There is a definite benefit for table partitioning (regardless whether it's on same or different filegroups /disks). If the partition column is correctly selected, you'll realize that your queries will hit only the required partition. So imagine if you have 100 million records (I've partitioned tables much bigger than that - about 20+ Billion rows) and if for the most part, more than 70% of your data access is only a certain category or timeline or type of data then it helps to keep the most accessed data in a separate partition. Plus you can align the partition with separate file groups with various type of disks (SATA, Fiber channel, SSDs) so that the most accessed/busy data are on the fastest storage and the least/rarely accessed are virtually on slower disks.
Although, in SQL Server there's limited partitioning ability, unlike Oracle. You can choose only one column for partitioning (even in SQL 2008). So you've to choose a column wisely where that column also is part of most of your frequent queries. For the most part, people find it easy to choose to partition by a date column. However although it seems logical to partition that way, if your queries do not have that column as part of the condition, you won't be gaining sufficient benefits from partitioning (in other words, your query will hit all the partition regardless).
It's much easier to partition for data warehouse/data mining type databases than OLTP as most DW database queries are limited by time period.
That's why these days due to the volume of data being handled by databases, it's wise to design the application in such a way that ever query is limited by some broader group such as time, geographical location or such so that when such columns are chosen for partitioning you'll gain maximum benefits.
I would disagree with the assumption that nothing can be gained by partitioning.
If the partition data is physically and logically aligned, then the potential IO of queries should be dramatically reduced.
For example, We have a table which has the batch field as an INT representing an INT.

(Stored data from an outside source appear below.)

(* ===== verification/SafeQueue.v ===== *)
(** * The queue between threads ([src/utils/ThreadSafeQueue.h])

    Every operation runs under the queue's mutex, so a step of the model is one
    critical section; [Push] unlocks before it notifies, so it is two steps,
    and a blocked pop is a consumer asleep on the condition variable. *)

From S2P Require Import Prelude.

Section SafeQueue.
Context {T : Type}.

(** ** The operations under the lock *)

(** src/utils/ThreadSafeQueue.h:41-52, [ThreadSafeQueue::TryPop]. [None] is
    [false], which leaves [value] alone. *)
Definition TryPop (q : list T) : option T * list T :=
  match q with
  | [] => (None, [])
  | v :: q' => (Some v, q')
  end.

(** src/utils/ThreadSafeQueue.h:74-81, [ThreadSafeQueue::Push]. *)
Definition Push (v : T) (q : list T) : list T := q ++ [v].

(** src/utils/ThreadSafeQueue.h:25-28, [ThreadSafeQueue::Empty]. *)
Definition Empty (q : list T) : bool := match q with [] => true | _ => false end.

(** src/utils/ThreadSafeQueue.h:30-33, [ThreadSafeQueue::Size]. *)
Definition Size (q : list T) : Z := uwrap 32 (Z.of_nat (length q)).

(** ** The queue with its condition variable

    [awake] consumers are inside a blocking pop and about to evaluate the
    predicate; [asleep] ones are in [notempty_cond_]; [notifies] producers have
    unlocked the mutex and not yet called [notify_one]. *)

(** src/utils/ThreadSafeQueue.h:35-38, [ThreadSafeQueue]. *)
Record qstate := QState {
  q_ : list T;
  awake : nat;
  asleep : nat;
  notifies : nat;
}.

(** src/utils/ThreadSafeQueue.h:62-73, [ThreadSafeQueue::WaitAndTryPop]. When
    [rel_time] has passed, a woken consumer evaluates the predicate once more
    and leaves whatever it finds; the answer is the method's. *)
Definition timeout_check (s : qstate) : option (qstate * option T) :=
  match awake s with
  | O => None
  | S n => let '(r, q') := TryPop (q_ s) in
           Some (QState q' n (asleep s) (notifies s), r)
  end.

Inductive event :=
  | EPush (v : T)         (* lines 76-78: lock, push, unlock *)
  | ENotify               (* line 79: notify_one *)
  | ETryPop               (* lines 42-52 *)
  | EEnter                (* a thread calls WaitAndPop or WaitAndTryPop *)
  | ECheck                (* it evaluates the predicate under the lock *)
  | EWake                 (* a sleeper wakes with no notification, or timed out *)
  | EExpire.              (* a consumer whose time is up looks a last time *)

(** src/utils/ThreadSafeQueue.h:54-81, [ThreadSafeQueue::WaitAndPop]. One step;
    the second component is the value a consumer leaves with, [None] when the
    step is not enabled. *)
Definition qstep (s : qstate) (e : event) : option (qstate * option T) :=
  match e with
  | EPush v => Some (QState (Push v (q_ s)) (awake s) (asleep s) (S (notifies s)), None)
  | ENotify =>
      match notifies s with
      | O => None
      | S n => match asleep s with
               | O => Some (QState (q_ s) (awake s) O n, None)
               | S m => Some (QState (q_ s) (S (awake s)) m n, None)
               end
      end
  | ETryPop =>
      let '(r, q') := TryPop (q_ s) in
      Some (QState q' (awake s) (asleep s) (notifies s), r)
  | EEnter => Some (QState (q_ s) (S (awake s)) (asleep s) (notifies s), None)
  | ECheck =>
      match awake s with
      | O => None
      | S n => match q_ s with
               | [] => Some (QState [] n (S (asleep s)) (notifies s), None)
               | v :: q' => Some (QState q' n (asleep s) (notifies s), Some v)
               end
      end
  | EWake =>
      match asleep s with
      | O => None
      | S m => Some (QState (q_ s) (S (awake s)) m (notifies s), None)
      end
  | EExpire => timeout_check s
  end.

(** A schedule: the states it goes through and the values popped, in order. *)
Fixpoint qrun (s : qstate) (es : list event) : option (qstate * list T) :=
  match es with
  | [] => Some (s, [])
  | e :: es' =>
      '(s1, r) ← qstep s e;
      '(s2, rs) ← qrun s1 es';
      Some (s2, option_list r ++ rs)
  end.

Definition init : qstate := QState [] 0 0 0.

(** The values a schedule pushes, in order. *)
Fixpoint pushed (es : list event) : list T :=
  match es with
  | [] => []
  | EPush v :: es' => v :: pushed es'
  | _ :: es' => pushed es'
  end.

(** No wakeup is lost: while a consumer sleeps, each queued value has a
    notification on its way or a consumer about to look. *)
Definition no_lost_wakeup (s : qstate) : Prop :=
  (0 < asleep s)%nat -> (length (q_ s) <= notifies s + awake s)%nat.

(** ** Lemmas *)

Lemma qstep_fifo s e s' r :
  qstep s e = Some (s', r) ->
  option_list r ++ q_ s' = q_ s ++ pushed [e].
Proof.
  destruct s as [q a z n], e; simpl; unfold Push, timeout_check, TryPop;
    simpl; intros H; simp_cases; by rewrite ?app_nil_r.
Qed.

Lemma qrun_fifo s es s' rs :
  qrun s es = Some (s', rs) -> rs ++ q_ s' = q_ s ++ pushed es.
Proof.
  revert s rs. induction es as [|e es IH]; intros s rs; simpl.
  - intros; simplify_eq/=. by rewrite app_nil_r.
  - destruct (qstep s e) as [[s1 r]|] eqn:E; simpl; [|done].
    destruct (qrun s1 es) as [[s2 rs2]|] eqn:R; simpl; [|done].
    intros; simplify_eq. apply qstep_fifo in E. apply IH in R.
    rewrite <- app_assoc, R, app_assoc, E, <- app_assoc. f_equal.
    by destruct e.
Qed.

Lemma no_lost_wakeup_step s e s' r :
  no_lost_wakeup s -> qstep s e = Some (s', r) -> no_lost_wakeup s'.
Proof.
  unfold no_lost_wakeup.
  destruct s as [q a z n], e; simpl; unfold Push, timeout_check, TryPop;
    simpl; intros Hi H; simp_cases; rewrite ?length_app; simpl; lia.
Qed.

End SafeQueue.

Arguments qstate : clear implicits.
Arguments event : clear implicits.

(** ** Properties *)

(** C29. First in, first out, under every interleaving of producers and
    consumers: the values popped so far, followed by the values still queued,
    are the values pushed, in the order of the pushes. *)
Theorem queue_fifo {T} (es : list (event T)) s' rs :
  qrun init es = Some (s', rs) -> rs ++ q_ s' = pushed es.
Proof. intros H. by apply qrun_fifo in H. Qed.

Definition two_consumers : list (event nat) :=
  [EEnter; ECheck; EPush 1%nat; EEnter; ECheck; ENotify; EPush 2%nat; ECheck; ENotify].

Lemma queue_fifo_witness :
  exists s', qrun init two_consumers = Some (s', [1%nat; 2%nat]) /\
  [1%nat; 2%nat] ++ q_ s' = pushed two_consumers.
Proof.
  eexists. split; [vm_compute; reflexivity|].
  apply (queue_fifo two_consumers). vm_compute; reflexivity.
Defined.

(** C30. No lost wakeup, though [Push] notifies after it has unlocked the
    mutex: in every reachable state in which some consumer sleeps on the
    condition variable, there are at least as many pending notifications and
    awake consumers as values in the queue. *)
Theorem queue_no_lost_wakeup {T} (es : list (event T)) s' rs :
  qrun init es = Some (s', rs) -> no_lost_wakeup s'.
Proof.
  assert (forall s, no_lost_wakeup s ->
            forall rs, qrun s es = Some (s', rs) -> no_lost_wakeup s') as H.
  { induction es as [|e es IH]; intros s Hs rs'; simpl.
    - intros; by simplify_eq.
    - destruct (qstep s e) as [[s1 r]|] eqn:E; simpl; [|done].
      destruct (qrun s1 es) as [[s2 rs2]|] eqn:R; simpl; [|done].
      intros; simplify_eq. eapply IH; [|done]. by eapply no_lost_wakeup_step. }
  apply H. unfold no_lost_wakeup; simpl; lia.
Qed.

Lemma queue_no_lost_wakeup_witness :
  exists s', qrun init [EEnter; ECheck; @EPush nat 1%nat] = Some (s', []) /\
  no_lost_wakeup s'.
Proof.
  eexists. split; [vm_compute; reflexivity|].
  apply (queue_no_lost_wakeup [EEnter; ECheck; EPush 1%nat] _ []).
  vm_compute; reflexivity.
Defined.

If we partition the data by this field and then re-run a query for a particular batch, we should be able to run set statistics io ON before and after partitioning and see a reduction in IO,
If we have a million rows per partition and each partition is written to a separate device. The query should be able to eliminate the nonessential partitions.
I've not done a lot of partitioning on SQL Server, but I do have experience of partitioning on Sybase ASE, and this is known as partition eliminiation. When I have time I'm going to test out the scenario on a SQL Server 2005 machine.